I think of you by Ahdaf Soueif
Ahdaf Soueif's first fiction offering since The Map of Love, which was shortlisted for the 1999 Man Booker Prize, is actually a repackaging of nine stories originally published between 1983 and 1996.
Set primarily in Egypt and the United Kingdom, each of the stories features a female character. Throughout the collection Soueif focuses on the interior life of her protagonists and the ordering of the stories lends some sense of a progressively maturing voice. The collection, however, does seem a bit uneven. With the first five stories developing two specific characters, the protagonists of final stories seem comparatively inchoate.
The first three stories--"Knowing," "1964," and "Returning"--show three different epochs in the life of Aisha, an Egyptian woman who immigrated to the United Kingdom in her teens. "Mandy" and "Satan" feature Asya, a woman separated from her husband who dealing in different ways with the repercussions of their broken marriage and his philandering.

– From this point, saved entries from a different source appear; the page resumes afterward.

(** * Position ledger of the investment tracker (src/app.py)

    Shallow embedding of the spreadsheet-backed ledger: the cell values a
    pandas DataFrame holds, the normalisation run on every load
    ([get_data_cached]), the whole-table writer ([save_data]), the three
    mutating operations ([add_buy_position], [close_position],
    [delete_trade]) and the two queries ([get_open_positions],
    [get_closed_trades]).

    Modelling decisions:
    - a DataFrame is its column list plus its rows, each row a finite map
      from column name to cell; the RangeIndex produced by a read makes row
      labels coincide with positions;
    - a cell carries its kind: an int64 column holds [Int] cells, a float64
      column [Float] cells and NaN. The dtype of a column is read off its
      cells ([column_dtype]); [df.at[idx, col] = v] stores [v] converted to
      that dtype and raises [TypeError] when [v] does not fit it, as pandas 3
      does;
    - decimal numbers (float64 in the program) are rationals [Q], so float
      arithmetic is exact here; results are compared with [Qeq]. int64
      arithmetic wraps around;
    - the Google Sheets connection is a store holding the table last written;
      a read delivers an empty cell as a missing value (NaN). The
      [st.cache_data] cache is an optional table next to the store; every
      call that hits the cache receives its own copy, so in-memory edits
      never reach the cached value;
    - pandas/numpy routines whose code is not part of the repository are
      taken as an interface ([Pandas]) where their exact result is not
      determined by app.py; the default sort ([kind='quicksort']) is
      transcribed from numpy's portable implementation. *)

From Stdlib Require Import ZArith QArith Qround Lqa String Ascii List DecimalString.
From Stdlib Require Import Sorting.Permutation Sorting.Sorted.
From stdpp Require Import gmap strings list fin_maps.

Set Warnings "-clear-no-such-hyp".

Local Open Scope string_scope.
Local Open Scope Z_scope.

(** ** Cell values *)

(** A pandas [Timestamp]: a calendar date and the nanoseconds elapsed since
    midnight of that date. *)
Record timestamp := MkTs { ts_year : Z; ts_month : Z; ts_day : Z; ts_nanos : Z }.

(** What a DataFrame cell can hold in this program. *)
Inductive cell :=
| PyNone
| NaN
| NaT
| Int (z : Z)
| Float (q : Q)
| Str (s : string)
| Timestamp (t : timestamp).

(** Exceptions the modelled code can raise. *)
Inductive exn := TypeError | ZeroDivisionError.

(** Sequencing of computations that may raise. *)
#[global] Instance exn_bind : MBind (sum exn) := fun A B (f : A -> exn + B) (m : exn + A) =>
  match m with
  | inl e => inl e
  | inr a => f a
  end.

(** A number as [pd.to_numeric] reads it: an integer or a float. *)
Inductive number := NInt (z : Z) | NFloat (q : Q).

(** The dtypes a column of this program can have. *)
Inductive dtype := int64 | float64 | datetime64 | str_dtype | object.

(** ** Library interface *)

(** Results of pandas routines on inputs where app.py does not fix them. *)
Class Pandas := {
  (** [pd.to_numeric] on a string it reads as a finite number; [None] when
      the string does not parse. *)
  str_to_number : string -> option number;
  (** The strings [pd.to_numeric] reads as an infinity ("inf", "1e999").
      The model holds no infinite floats: on such a cell of an integer column
      [astype(int)] raises, so the statements about a load are made for
      worksheets without such text in their numeric columns. *)
  str_is_inf : string -> bool;
  (** [pd.to_datetime(col, errors='coerce')] at one cell of a column whose
      format the model does not fix: the column, then the cell. *)
  to_datetime_other : list cell -> cell -> option timestamp;
  (** [str] of a float or of a Timestamp. *)
  repr_other : cell -> string;
  (** [s.upper()] on a string with characters outside ASCII. *)
  upper_other : string -> string
}.

(** ** Calendar dates and the [%Y-%m-%d] format *)

Definition is_leap (y : Z) : bool :=
  ((y mod 4 =? 0) && negb (y mod 100 =? 0)) || (y mod 400 =? 0).

Definition days_in_month (y m : Z) : Z :=
  if m =? 2 then (if is_leap y then 29 else 28)
  else if (m =? 4) || (m =? 6) || (m =? 9) || (m =? 11) then 30
  else 31.

(** Lexicographic order on (year, month, day). *)
Definition ymd_leb (y1 m1 d1 y2 m2 d2 : Z) : bool :=
  (y1 <? y2) || ((y1 =? y2) && ((m1 <? m2) || ((m1 =? m2) && (d1 <=? d2)))).

(** Dates whose midnight a Timestamp can represent
    (1677-09-22 .. 2262-04-11) and that exist in the calendar. *)
Definition valid_date (y m d : Z) : bool :=
  (1 <=? m) && (m <=? 12) && (1 <=? d) && (d <=? days_in_month y m)
  && ymd_leb 1677 9 22 y m d && ymd_leb y m d 2262 4 11.


Definition digit_char (d : Z) : ascii :=
  ascii_of_nat (48 + Z.to_nat d).

Definition char_digit (c : ascii) : option Z :=
  let n := Z.of_nat (nat_of_ascii c) in
  if (48 <=? n) && (n <=? 57) then Some (n - 48) else None.

Definition fmt2 (n : Z) : string :=
  String (digit_char (n / 10 mod 10)) (String (digit_char (n mod 10)) EmptyString).

Definition fmt4 (n : Z) : string :=
  String (digit_char (n / 1000 mod 10)) (String (digit_char (n / 100 mod 10)) (fmt2 n)).

(** [ts.strftime('%Y-%m-%d')]. *)
Definition strftime_ymd (t : timestamp) : string :=
  (fmt4 (ts_year t) ++ "-" ++ fmt2 (ts_month t) ++ "-" ++ fmt2 (ts_day t))%string.

Definition digits2 (a b : ascii) : option Z :=
  match char_digit a, char_digit b with
  | Some x, Some y => Some (10 * x + y)
  | _, _ => None
  end.

Definition digits4 (a b c d : ascii) : option Z :=
  match digits2 a b, digits2 c d with
  | Some x, Some y => Some (100 * x + y)
  | _, _ => None
  end.

(** Parser for exactly the ten-character [YYYY-MM-DD] form; the result is
    midnight of that date. *)
Definition parse_ymd (s : string) : option timestamp :=
  match s with
  | String y1 (String y2 (String y3 (String y4 (String "-"
      (String m1 (String m2 (String "-" (String d1 (String d2 EmptyString))))))))) =>
      match digits4 y1 y2 y3 y4, digits2 m1 m2, digits2 d1 d2 with
      | Some y, Some m, Some d =>
          if valid_date y m d then Some (MkTs y m d 0) else None
      | _, _, _ => None
      end
  | _ => None
  end.

(** ** Cell-level coercions, arithmetic and Python conversions *)

(** Rounding toward zero, as [astype(int)] does on a float column. *)
Definition Qtrunc (q : Q) : Z :=
  if Qle_bool 0 q then Qfloor q else Qceiling q.

Definition INT64_MIN : Z := - 2 ^ 63.
Definition INT64_MAX : Z := 2 ^ 63 - 1.

Definition in_int64 (z : Z) : bool := (INT64_MIN <=? z) && (z <=? INT64_MAX).

(** The int64 an integer operation leaves: the result modulo [2 ^ 64]. *)
Definition wrap64 (z : Z) : Z := (z + 2 ^ 63) mod 2 ^ 64 - 2 ^ 63.

(** [astype(int)] on one float: the fraction is dropped; a value outside
    int64 comes out as [INT64_MIN]. *)
Definition float_to_int (q : Q) : Z :=
  if in_int64 (Qtrunc q) then Qtrunc q else INT64_MIN.

Definition is_int (c : cell) : bool :=
  match c with Int _ => true | _ => false end.

Definition is_float (c : cell) : bool :=
  match c with Float _ => true | _ => false end.

Definition is_number (c : cell) : bool :=
  match c with Int _ | Float _ => true | _ => false end.

Definition is_timestamp (c : cell) : bool :=
  match c with Timestamp _ => true | _ => false end.

(** A datetime64 cell: a Timestamp or the missing date. *)
Definition is_datetime (c : cell) : bool :=
  match c with Timestamp _ | NaT => true | _ => false end.

(** A value [pd.to_datetime] takes as missing. *)
Definition is_null (c : cell) : bool :=
  match c with PyNone | NaN | NaT | Str EmptyString => true | _ => false end.

(** A text cell of the exact form [YYYY-MM-DD]. *)
Definition is_ymd_text (c : cell) : bool :=
  match c with
  | Str s => match parse_ymd s with Some _ => true | None => false end
  | _ => false
  end.

Section Cells.
Context `{Pandas}.

(** [pd.to_numeric(_, errors='coerce')] on one cell; [None] is NaN. *)
Definition to_numeric (c : cell) : option number :=
  match c with
  | Int z => Some (NInt z)
  | Float q => Some (NFloat q)
  | Str s => str_to_number s
  | PyNone | NaN | NaT | Timestamp _ => None
  end.

(** The column [pd.to_numeric] returns is int64 when every cell reads as
    an integer, and float64 otherwise. *)
Definition all_int (col : list cell) : bool :=
  forallb (fun c => match to_numeric c with Some (NInt _) => true | _ => false end) col.

(** [pd.to_numeric(col, errors='coerce').fillna(0).astype(int)] at one cell.
    Integers are taken to lie within int64. *)
Definition coerce_int (c : cell) : cell :=
  match to_numeric c with
  | Some (NInt z) => Int z
  | Some (NFloat q) => Int (float_to_int q)
  | None => Int 0
  end.

(** [pd.to_numeric(col, errors='coerce').fillna(0.0)] at one cell of the
    column [col]: there is no [astype], so a column of integers stays
    int64 (nothing is missing in it, [fillna] changes nothing); in any other
    column every number is a float and a missing one is 0.0. *)
Definition coerce_float (col : list cell) (c : cell) : cell :=
  match to_numeric c with
  | Some (NInt z) => if all_int col then Int z else Float (inject_Z z)
  | Some (NFloat q) => Float q
  | None => Float 0
  end.

(** [pd.to_datetime(col, errors='coerce')] at one cell of the column [col].
    A missing value becomes NaT. For the other cells pandas settles on one
    format for the whole column: a column of Timestamps and missing values
    keeps its Timestamps; in a column whose text cells all have the form
    [YYYY-MM-DD] that is the format, and every text cell is parsed with it;
    any other column is left to the interface. *)
Definition to_datetime (col : list cell) (c : cell) : cell :=
  if is_null c then NaT
  else if forallb (fun x => is_timestamp x || is_null x) col
  then match c with Timestamp t => Timestamp t | _ => NaT end
  else if forallb (fun x => is_ymd_text x || is_null x) col
  then match c with Str s => from_option Timestamp NaT (parse_ymd s) | _ => NaT end
  else from_option Timestamp NaT (to_datetime_other col c).

(** [col.dt.strftime('%Y-%m-%d')] on a datetime cell: NaT becomes NaN. *)
Definition dt_strftime (c : cell) : cell :=
  match c with
  | Timestamp t => Str (strftime_ymd t)
  | _ => NaN
  end.

(** [fillna("")] on one cell. *)
Definition fillna_empty (c : cell) : cell :=
  match c with
  | PyNone | NaN | NaT => Str ""
  | _ => c
  end.

(** Python truthiness ([if old_notes]). NaN is a non-zero float. *)
Definition py_bool (c : cell) : bool :=
  match c with
  | PyNone => false
  | Int z => negb (z =? 0)
  | Float q => negb (Qeq_bool q 0)
  | Str s => negb (String.eqb s "")
  | NaN | NaT | Timestamp _ => true
  end.

Definition str_of_pos (p : positive) : string :=
  NilEmpty.string_of_uint (Pos.to_uint p).

(** Python [str]. *)
Definition py_str (c : cell) : string :=
  match c with
  | PyNone => "None"
  | NaN => "nan"
  | NaT => "NaT"
  | Int 0 => "0"
  | Int (Z.pos p) => str_of_pos p
  | Int (Z.neg p) => ("-" ++ str_of_pos p)%string
  | Str s => s
  | Float _ | Timestamp _ => repr_other c
  end.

In the title story, which is arguably the collection's strongest, the unnamed first-person narrator has been hospitalized due to a high-risk pregnancy. With her husband in London unable to get a visa and her family in Cairo, she is alone, the only patient not observing purdah. She survives her hospitalization by invoking an elderly friend, confidante, and role model who died of cancer.

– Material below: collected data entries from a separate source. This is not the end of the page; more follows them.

(** * ed-multi-pather: the route engine of [main.py] ([EDSMCalculator])

    A shallow embedding of the calculator class of [src/main.py]:
    Euclidean distances, leg distances of the entered route, the
    brute-force route optimiser, the jump estimate, the route log and the
    CSV export and import; and of the handlers of the page built by
    [home], which call the calculator and fill the tables and labels.

    Python floats are IEEE-754 binary64 numbers; they are modelled by the
    Standard Library's executable specification [spec_float] at precision
    53 and maximal exponent 1024.  Python exceptions are modelled by an
    error result.  Python lists are objects of a heap, so that aliasing and
    in-place mutation ([list.extend], [list.append]) are visible.  What
    is not the program's enters as a parameter: the builtin [sum], which
    is not the same in all interpreters, the formatting and the parsing
    of floats, the file system, and the frame that pandas reads. *)

From Stdlib Require Import ZArith List Bool Lia Permutation.
From Stdlib Require Import Floats.SpecFloat.
From stdpp Require Import gmap strings list fin_maps pretty.

Local Open Scope Z_scope.

(** ** Python floats *)

Module PyFloat.

Definition prec : Z := 53.
Definition emax : Z := 1024.

Definition float := spec_float.

Definition zero : float := S754_zero false.
Definition inf : float := S754_infinity false.
Definition nan : float := S754_nan.

Definition add : float -> float -> float := SFadd prec emax.
Definition sub : float -> float -> float := SFsub prec emax.
Definition mul : float -> float -> float := SFmul prec emax.
Definition div : float -> float -> float := SFdiv prec emax.
Definition sqrt : float -> float := SFsqrt prec emax.

(** The comparisons [<], [<=] and [==]: all false on a NaN operand. *)
Definition ltb : float -> float -> bool := SFltb.
Definition leb : float -> float -> bool := SFleb.
Definition eqb : float -> float -> bool := SFeqb.

(** [float(n)] of an integer: the nearest binary64 number. *)
Definition of_Z (n : Z) : float := binary_normalize prec emax n 0 false.

Definition is_nan (v : float) : bool :=
  match v with S754_nan => true | _ => false end.

Definition is_inf (v : float) : bool :=
  match v with S754_infinity _ => true | _ => false end.

Definition is_zero (v : float) : bool :=
  match v with S754_zero _ => true | _ => false end.

(** [math.isfinite]. *)
Definition is_finite (v : float) : bool :=
  match v with
  | S754_zero _ | S754_finite _ _ _ => true
  | S754_infinity _ | S754_nan => false
  end.

End PyFloat.

Import PyFloat.

(** ** Exceptions *)

Inductive exn : Type :=
| OverflowError
| ValueError
| ZeroDivisionError
| KeyError
| IndexError
| TypeError.

Inductive result (A : Type) : Type :=
| Ok (a : A)
| Raise (e : exn).

Arguments Ok {A} a.
Arguments Raise {A} e.

Definition rbind {A B : Type} (r : result A) (k : A -> result B) : result B :=
  match r with
  | Ok a => k a
  | Raise e => Raise e
  end.

Declare Scope result_scope.
Delimit Scope result_scope with result.
Notation "'let?' x := r 'in' k" := (rbind r (fun x => k))
  (at level 10, x name, r at level 100, k at level 200) : result_scope.
Local Open Scope result_scope.

(** [v ** 2] on a float.  CPython's [float_pow] returns a NaN operand
    unchanged and [inf] for an infinite one; otherwise it calls C's [pow],
    taken here as the correctly rounded square (the result of a C library
    can differ from it in the last place), and raises [OverflowError] when
    a finite operand overflows. *)
Definition pow2 (v : float) : result float :=
  match v with
  | S754_nan => Ok nan
  | S754_infinity _ => Ok inf
  | _ => let r := mul v v in
         if is_inf r then Raise OverflowError else Ok r
  end.

(** [math.sqrt]: a NaN operand gives NaN; an operand outside the domain
    (negative, or minus infinity) raises [ValueError]. *)
Definition math_sqrt (v : float) : result float :=
  if is_nan v then Ok nan
  else let r := sqrt v in
       if is_nan r then Raise ValueError else Ok r.

(** Float [/]: division by a zero raises [ZeroDivisionError]. *)
Definition truediv (a b : float) : result float :=
  if is_zero b then Raise ZeroDivisionError else Ok (div a b).

(** [math.ceil]: the least integer not below the operand, a Python [int];
    NaN raises [ValueError], an infinity [OverflowError]. *)
Definition math_ceil (v : float) : result Z :=
  match v with
  | S754_nan => Raise ValueError
  | S754_infinity _ => Raise OverflowError
  | S754_zero _ => Ok 0
  | S754_finite s m e =>
      let n := if s then Z.neg m else Z.pos m in
      match e with
      | Z.neg k => Ok (- ((- n) / 2 ^ Z.pos k))
      | _ => Ok (n * 2 ^ e)
      end
  end.

(** ** Data model *)

(** The values a name or a CSV cell can be: a string, or what pandas infers
    for a column (integers, floats with NaN for a missing cell, booleans). *)
Inductive value : Type :=
| VStr (s : string)
| VInt (n : Z)
| VFloat (v : float)
| VBool (b : bool).

(** The dict [{"x": .., "y": .., "z": ..}]; the coordinates are floats, as
    [float(row['X'])] of the import makes them. *)
Module Coord.

Record t : Type := mk { x : float; y : float; z : float }.

End Coord.

(** The dict [{"name": .., "coordinates": ..}] of one star system. *)
Record system : Type := mkSystem {
  name : value;
  coordinates : Coord.t
}.

(** ** [calculate_distance] *)

Definition calculate_distance (coords1 coords2 : Coord.t) : result float :=
  let? dx := pow2 (sub (Coord.x coords2) (Coord.x coords1)) in
  let? dy := pow2 (sub (Coord.y coords2) (Coord.y coords1)) in
  let? dz := pow2 (sub (Coord.z coords2) (Coord.z coords1)) in
  math_sqrt (add (add dx dy) dz).

(** ** The heap of list objects *)

Definition loc : Type := positive.

(** One entry of [route_log]: the dict
    [{'timestamp': .., 'systems': .., 'distance': ..}], whose ['systems']
    is a list object of its own. *)
Module Entry.
Record t : Type := mk {
  timestamp : string;
  systems : loc;
  distance : float
}.
End Entry.

(** The list objects of the program: routes (lists of system dicts), the
    name lists of log entries, and the route log. *)
Inductive obj : Type :=
| ListSystems (items : list system)
| ListNames (items : list value)
| ListLog (items : list Entry.t).

(** The attributes of an [EDSMCalculator] (the name list loaded from
    [systems.csv] plays no part in the engine and is left out).  Its
    methods never rebind an attribute; all mutation is inside the list
    objects. *)
Record EDSMCalculator : Type := mkCalculator {
  systems : loc;
  route_log : loc;
  jump_range : float
}.

(** Computations over the heap that may raise. *)
Definition M (A : Type) : Type := gmap loc obj -> result A * gmap loc obj.

Definition ret {A : Type} (a : A) : M A := fun h => (Ok a, h).

Definition raise {A : Type} (e : exn) : M A := fun h => (Raise e, h).

Definition bind {A B : Type} (m : M A) (k : A -> M B) : M B :=
  fun h => match m h with
           | (Ok a, h') => k a h'
           | (Raise e, h') => (Raise e, h')
           end.

Definition lift {A : Type} (r : result A) : M A := fun h => (r, h).

(** [try: m except Exception as e: handler e]. *)
Definition catch {A : Type} (m : M A) (handler : exn -> M A) : M A :=
  fun h => match m h with
           | (Ok a, h') => (Ok a, h')
           | (Raise e, h') => handler e h'
           end.

Declare Scope heap_scope.
Delimit Scope heap_scope with heap.
Notation "x <- m ;; k" := (bind m (fun x => k))
  (at level 100, m at next level, right associativity) : heap_scope.
Notation "m ;;; k" := (bind m (fun _ => k))
  (at level 100, right associativity) : heap_scope.
Local Open Scope heap_scope.

(** A new list object. *)
Definition alloc (o : obj) : M loc :=
  fun h => let l := fresh (dom h) in (Ok l, <[l := o]> h).

(** Reading a list of systems. *)
Definition get_systems (l : loc) : M (list system) :=
  fun h => match h !! l with
           | Some (ListSystems items) => (Ok items, h)
           | _ => (Raise TypeError, h)
           end.

(** [l.extend(more)] on a list of systems. *)
Definition extend (l : loc) (more : list system) : M unit :=
  fun h => match h !! l with
           | Some (ListSystems items) =>
               (Ok tt, <[l := ListSystems (items ++ more)]> h)
           | _ => (Raise TypeError, h)
           end.

(** [l.append(entry)] on the route log. *)
Definition append_log (l : loc) (entry : Entry.t) : M unit :=
  fun h => match h !! l with
           | Some (ListLog items) =>
               (Ok tt, <[l := ListLog (items ++ [entry])]> h)
           | _ => (Raise TypeError, h)
           end.

(** ** [calculate_route_distances] *)

(** A leg: [(system1["name"], system2["name"], distance)]. *)
Definition leg : Type := value * value * float.

(** [route[i]]. *)
Definition item (route : list system) (i : nat) : result system :=
  match route !! i with
  | Some s => Ok s
  | None => Raise IndexError
  end.

(** The body of the [for i in range(len(self.systems) - 1)] loop, and the
    loop over the indices still to visit. *)
Definition legs_step (route : list system) (acc : list leg * float) (i : nat)
  : result (list leg * float) :=
  let '(distances, total_distance) := acc in
  let? system1 := item route i in
  let? system2 := item route (S i) in
  let? distance :=
    calculate_distance (coordinates system1) (coordinates system2) in
  Ok (distances ++ [(name system1, name system2, distance)],
      add total_distance distance).

Fixpoint legs_loop (route : list system) (indices : list nat)
    (acc : list leg * float) : result (list leg * float) :=
  match indices with
  | [] => Ok acc
  | i :: indices' =>
      let? acc' := legs_step route acc i in
      legs_loop route indices' acc'
  end.

(** [total_distance] starts as the integer [0], which [+=] turns into the
    float [0.0] at the first leg. *)
Definition route_distances (route : list system) : result (list leg * float) :=
  legs_loop route (seq 0 (length route - 1)) ([], zero).

Definition calculate_route_distances (self : EDSMCalculator)
  : M (list leg * float) :=
  route <- get_systems (systems self) ;;
  lift (route_distances route).

(** ** [optimize_route] *)

Module Itertools.

(** Each element of a list paired with the others, by position. *)
Fixpoint picks {A : Type} (l : list A) : list (A * list A) :=
  match l with
  | [] => []
  | a :: l' => (a, l') :: map (fun p => (fst p, a :: snd p)) (picks l')
  end.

If the stories have a unifying theme it is that of estrangement; estrangement (both emotional and physical) from husbands, as well as from the homeland and the culture of one's childhood. While I think of you lacks the refinement of Soueif's later work it is nevertheless worth reading. Her stories are touching, nostalgic, but never overly so. Soueif's prose is lyrical and this collection is buoyed by her ability to give her readers an extraordinary sense of place.